The October cutoff had offered organizers crucial overtime for the count after the coronavirus pandemic derailed canvassing and outreach efforts that in some regions of the state, like in Harris County, had been in the works for years.

But those efforts have been further disrupted by what Harris County and other plaintiffs in the lawsuit dubbed as the “rush plan.” Mailers ordered before the change had to be redone, with county workers forced to purchase stickers to cover the old deadline on those materials.

In announcing the new deadline, Census Bureau Director Steven Dillingham said the bureau planned to hire more employees “to accelerate the completion of data collection” and avoid a delay in reporting counts for seats in Congress and the distribution of redistricting data.

“The Census Bureau’s new plan reflects our continued commitment to conduct a complete count, provide accurate apportionment data, and protect the health and safety of the public and our workforce,” Dillingham said in a statement.

But the earlier deadline has heightened the possibility that Texas will be undercounted and that low-income and Hispanic Texans in particular — who were already at the highest risk of being missed — will go uncounted at a time when the coronavirus pandemic is ravaging their communities.

here for some background, and here for a peek at the lawsuit. Combined with Donald Trump’s surely illegal order to keep undocumented immigrants from being counted for the purposes of apportionment, it’s like Trump and his enablers really don’t want Texas to get any additional Congressional districts next decade.
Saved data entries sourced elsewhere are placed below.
Lemma apply_payload_collecting best0 before b bs st pl st' :
  get_daa_score env b = Some bs → above before b → collecting best0 before st →
  apply_payload env p keys deny b bs st pl = Ok st' → collecting best0 (before ++ [(b, pl)]) st'.
Proof.
  intros Hbs Hab. destruct st as [u best], pl as [a|e]; intros [Hc He Hn Hm]; cbn [fst snd] in *.
  - assert (Hent : entries_ok (before ++ [(b, Anchor a)]) (new_deny_entries u)).
    { destruct He as [Hs Hco]. split; [intros e Hx; destruct (Hs e Hx) as (x & ? & ?); exists x; split; [apply elem_of_app; by left|done]|].
      intros x b' i [Hx|Hx%list_elem_of_singleton]%elem_of_app Hv; [by apply (Hco x)|]. subst x. by destruct Hv as (? & ? & _). }
    intros Hst. apply (apply_anchor_cases before b bs u best a st' He Hab Hbs) in Hst as [[-> Hno]|(Had & Him & ->)]; cbn [fst snd].
    + split; [done|done| |]; cbn [fst snd].
      * destruct (new_latest u) as [a'|]; [|done]. destruct Hn as (? & ? & pre & b' & post & -> & ?). split; [done|]. split; [done|].
        exists pre, b', (post ++ [(b, Anchor a)]). by rewrite <- app_assoc.
      * intros pre b' a' post [(-> & -> & [= -> ->])|(post' & -> & ->)]%snoc_split Had; [|by eapply Hm].
        specialize (Hno Had). unfold improves in Hno. destruct best; [|done]. cbn. lia.
    + split; [done|done| |]; cbn [fst snd new_latest].
      * split; [done|]. split; [|by exists before, b, []]. destruct (new_latest u) as [a'|]; [|by rewrite Hn in Him].
        destruct Hn as (-> & Him0 & _). by eapply improves_trans.
      * intros pre b' a' post [(-> & -> & [= -> ->])|(post' & -> & ->)]%snoc_split Had'; [done|].
        etrans; [by eapply Hm|]. by apply improves_le.
  - intros Hst. destruct (apply_evidence_cases before b u best e st' He Hab Hst) as (E1 & E2 & E3 & E4). split; [by rewrite E3|done| |]; rewrite ?E1, ?E2.
    + destruct (new_latest u) as [a'|]; [|done]. destruct Hn as (? & ? & pre & b' & post & -> & ?). split; [done|]. split; [done|].
      exists pre, b', (post ++ [(b, Equivocation e)]). by rewrite <- app_assoc.
    + intros pre b' a' post [(-> & -> & ?)|(post' & -> & ->)]%snoc_split Had; [done|by eapply Hm].
Qed.
End meaning.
I continue to marvel at Greg Abbott and Dan Patrick and Ken Paxton’s ability to shrug that kind of insult off. By the way, that “arbitrary and capricious” language is a sign that the plaintiffs are aiming for a ruling that Trump has once again violated the Administrative Procedures Act, the federal law that has killed multiple similar efforts by Trump in the past. Let’s hope we can add this one to that trash heap.